§ **What to do**
Each line below with the string "that" should be copied.

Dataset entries
▬▬▬▬▬▬▬▬▬▬
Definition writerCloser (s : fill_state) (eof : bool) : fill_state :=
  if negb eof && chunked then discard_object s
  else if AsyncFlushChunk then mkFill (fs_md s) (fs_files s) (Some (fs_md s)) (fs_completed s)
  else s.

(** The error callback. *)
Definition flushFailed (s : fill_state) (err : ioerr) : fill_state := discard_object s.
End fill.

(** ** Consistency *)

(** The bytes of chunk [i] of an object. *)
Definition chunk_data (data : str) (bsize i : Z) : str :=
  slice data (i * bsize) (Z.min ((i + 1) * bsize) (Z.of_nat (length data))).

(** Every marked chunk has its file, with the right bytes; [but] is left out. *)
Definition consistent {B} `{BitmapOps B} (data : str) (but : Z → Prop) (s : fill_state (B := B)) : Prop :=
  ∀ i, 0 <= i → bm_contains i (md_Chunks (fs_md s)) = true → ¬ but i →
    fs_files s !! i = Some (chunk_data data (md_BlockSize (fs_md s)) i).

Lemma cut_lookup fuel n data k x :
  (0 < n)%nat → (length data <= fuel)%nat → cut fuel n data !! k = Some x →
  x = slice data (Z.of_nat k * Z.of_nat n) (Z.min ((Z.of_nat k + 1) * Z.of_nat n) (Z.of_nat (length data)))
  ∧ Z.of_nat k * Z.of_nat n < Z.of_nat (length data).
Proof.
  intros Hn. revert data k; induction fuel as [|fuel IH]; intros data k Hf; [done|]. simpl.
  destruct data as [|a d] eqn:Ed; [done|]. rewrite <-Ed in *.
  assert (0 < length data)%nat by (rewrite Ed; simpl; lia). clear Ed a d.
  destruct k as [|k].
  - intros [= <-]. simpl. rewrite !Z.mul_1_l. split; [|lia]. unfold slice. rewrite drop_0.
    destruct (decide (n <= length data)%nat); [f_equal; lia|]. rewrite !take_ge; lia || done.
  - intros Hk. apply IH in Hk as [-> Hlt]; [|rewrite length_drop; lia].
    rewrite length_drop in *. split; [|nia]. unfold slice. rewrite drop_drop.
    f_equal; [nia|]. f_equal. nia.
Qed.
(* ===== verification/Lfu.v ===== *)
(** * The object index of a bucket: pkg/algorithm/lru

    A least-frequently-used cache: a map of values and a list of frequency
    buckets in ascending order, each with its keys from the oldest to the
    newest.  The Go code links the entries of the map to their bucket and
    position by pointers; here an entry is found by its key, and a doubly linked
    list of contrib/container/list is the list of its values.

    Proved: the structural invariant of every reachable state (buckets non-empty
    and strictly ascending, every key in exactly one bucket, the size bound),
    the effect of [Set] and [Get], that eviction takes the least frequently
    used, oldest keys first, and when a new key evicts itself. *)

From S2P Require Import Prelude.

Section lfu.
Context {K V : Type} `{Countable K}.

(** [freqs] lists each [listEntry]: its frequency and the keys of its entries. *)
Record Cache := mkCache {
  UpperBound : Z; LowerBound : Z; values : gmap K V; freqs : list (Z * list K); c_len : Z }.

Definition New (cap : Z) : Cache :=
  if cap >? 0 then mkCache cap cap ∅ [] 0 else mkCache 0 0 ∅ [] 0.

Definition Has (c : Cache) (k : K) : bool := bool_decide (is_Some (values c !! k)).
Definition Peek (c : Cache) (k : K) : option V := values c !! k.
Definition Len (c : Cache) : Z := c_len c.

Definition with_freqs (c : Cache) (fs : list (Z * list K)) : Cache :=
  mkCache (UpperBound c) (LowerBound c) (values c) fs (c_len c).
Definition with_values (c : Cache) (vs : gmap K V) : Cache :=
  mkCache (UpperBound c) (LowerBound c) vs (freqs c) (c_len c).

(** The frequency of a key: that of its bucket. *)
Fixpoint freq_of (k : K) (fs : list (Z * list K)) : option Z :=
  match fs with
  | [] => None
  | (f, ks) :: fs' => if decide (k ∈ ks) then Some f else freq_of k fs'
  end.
▬▬▬▬▬▬▬▬▬▬
§ **Answer section**
    the effect of [Set] and [Get], that eviction takes the least frequently
(** The frequency of a key: that of its bucket. *)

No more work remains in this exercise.